The characteristic of diffusion means that if we change one character of this plain text input, the ciphertext will be very different. Let’s take an example of this by using that same bit of plaintext, “hello, world.” This one has a period at the end of that sentence. And when I encrypt it, I get this PGP message.
Now let’s take this same plaintext, but instead of having a period at the end of the sentence, let’s use an exclamation mark. And let’s see what the results are of encrypting that bit of plaintext. You can see that these two bits of ciphertext are very, very different. There’s really nothing that’s the same between them except this little bit of text at the beginning. In this particular case, this is encrypted with PGP, and PGP puts a PGP header at the beginning of the encrypted information, which contains format information, encryption algorithms, the recipient’s key ID, and other information.
The best kind of security exists when the attacker would know everything about the way the system works but still would not be able to gain access to any of the data. If you’re trying to keep the design of a security system secret as its only method of security, we call that security through obscurity. A good example of security through obscurity is the substitution cipher. This is the Caesar cipher, where you substitute one letter with another one.
We often refer to this as ROT13– “rot” 13– where you can take a particular set of letters, like “hello,” and convert all of them to a number that is simply rotated 13 characters different. So “H-E-L-L-O” turns into “U-R-Y-Y-B.” Since we know how the security was designed for a substitution cipher, it makes it very easy to circumvent the security, meaning that this is security through obscurity. Some modern versions of security through obscurity might be something like a wireless network that has SSID broadcast suppression or MAC filtering. Since these so-called security features are easily circumvented if you know how they’re implemented, this is a good example of security through obscurity.
We use random numbers extensively in cryptography. For example, we use randomisation when we are generating keys, and we use random numbers when we’re creating salt for hashes. One of the challenges with creating random numbers with a machine is that they’re not truly random. They’re machine generated. Sometimes we’ll include some type of natural input to help provide more randomization. For example, the PGP key generation process asks you to move your mouse around for a few seconds, and it uses that randomization as part of the key generation process.
Our computers do a pretty good job of approximating what might be random, but these are really pseudo-random numbers that are created by our computers.
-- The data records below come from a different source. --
Lemma sleep_form ch lk p s :
  cur s = Some p → held s = [lk] → lk ≠ LkProc p → (p < length (procs s))%nat →
  ∃ k, sleep ch lk s = Swtch (asleep p ch s) k ∧ ∀ s', cur s' = Some p → held s' = [LkProc p] → k s' = Ret tt (awake p lk (intr s) s').
Proof.
  intros Hc Hh Hne Hp. unfold sleep, myproc, mbnd at 1. unfold mbnd at 1, gets. cbn [obind]. rewrite Hc. cbn [ret obind].
  unfold mbnd at 1, acquire. rewrite Hh, decide_False by set_solver. cbn [obind].
  unfold mbnd at 1, release. cbn [held set_held]. rewrite decide_True by set_solver. cbn [obind unheld].
  rewrite decide_False, decide_True by done.
  unfold mbnd at 1, upd_proc, modify. cbn [obind]. unfold mbnd at 1, modify. cbn [obind]. kst. rewrite alter_compose.
  lazymatch goal with |- context [mbnd sched _ ?x] => change x with (asleep p ch s) end.
  destruct (sched_form p (asleep p ch s)) as (k & Ek & Hk); [done|done| |].
  { unfold proc_at, asleep. cbn [procs set_procs]. rewrite list_lookup_alter_eq. destruct (lookup_lt_is_Some_2 _ _ Hp) as [x ->]. done. }
  unfold mbnd at 1. rewrite Ek. cbn [obind]. eexists. split; [reflexivity|].
  intros s' Hc' Hh'. cbn beta. rewrite Hk. cbn [obind]. unfold mbnd at 1. cbn [obind].
  unfold mbnd at 1. cbn [held set_procs set_intr]. rewrite Hh'. rewrite decide_True by set_solver. cbn [obind unheld held set_held].
  rewrite (decide_True (P := LkProc p = LkProc p)) by done. rewrite decide_False by set_solver. reflexivity.
Qed.

Lemma sat_sleep ch lk p s (Q : unit → K → Prop) E G R :
  cur s = Some p → held s = [lk] → lk ≠ LkProc p → (p < length (procs s))%nat →
  G (asleep p ch s) →
  (∀ s', R (asleep p ch s) s' → cur s' = Some p ∧ held s' = [LkProc p] ∧ Q tt (awake p lk (intr s) s')) →
  sat Q E G R (sleep ch lk s).
Proof.
  intros Hc Hh Hne Hp HG HR. destruct (sleep_form ch lk p s Hc Hh Hne Hp) as (k & -> & Hk). split; [exact HG|].
  intros s' HRs. destruct (HR s' HRs) as (Hc' & Hh' & HQ). by rewrite (Hk s' Hc' Hh').
Qed.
They are all based on a starting seed number. For example, if you use the same starting seed number that was used in a previous process, you should be able to duplicate that pseudo-random number generation.
Fortunately, application developers don’t have to become experts in cryptography to be able to use cryptography in their applications. They simply use an application programming interface to a cryptography module. They will send their plaintext into the cryptography module, and it simply provides the ciphertext as an output. This means that there’s no extra programming that has to be done, and the programmers themselves don’t have to worry what the implementation of the cryptography. They only have to worry about the mechanics of providing it to the API and getting the answer back from the API.
Microsoft has a library for cryptography called the Cryptographic Service Provider, or the CSP. The application developers only need to write to Microsoft’s cryptography API, and that becomes the middleman between the application and the CSP.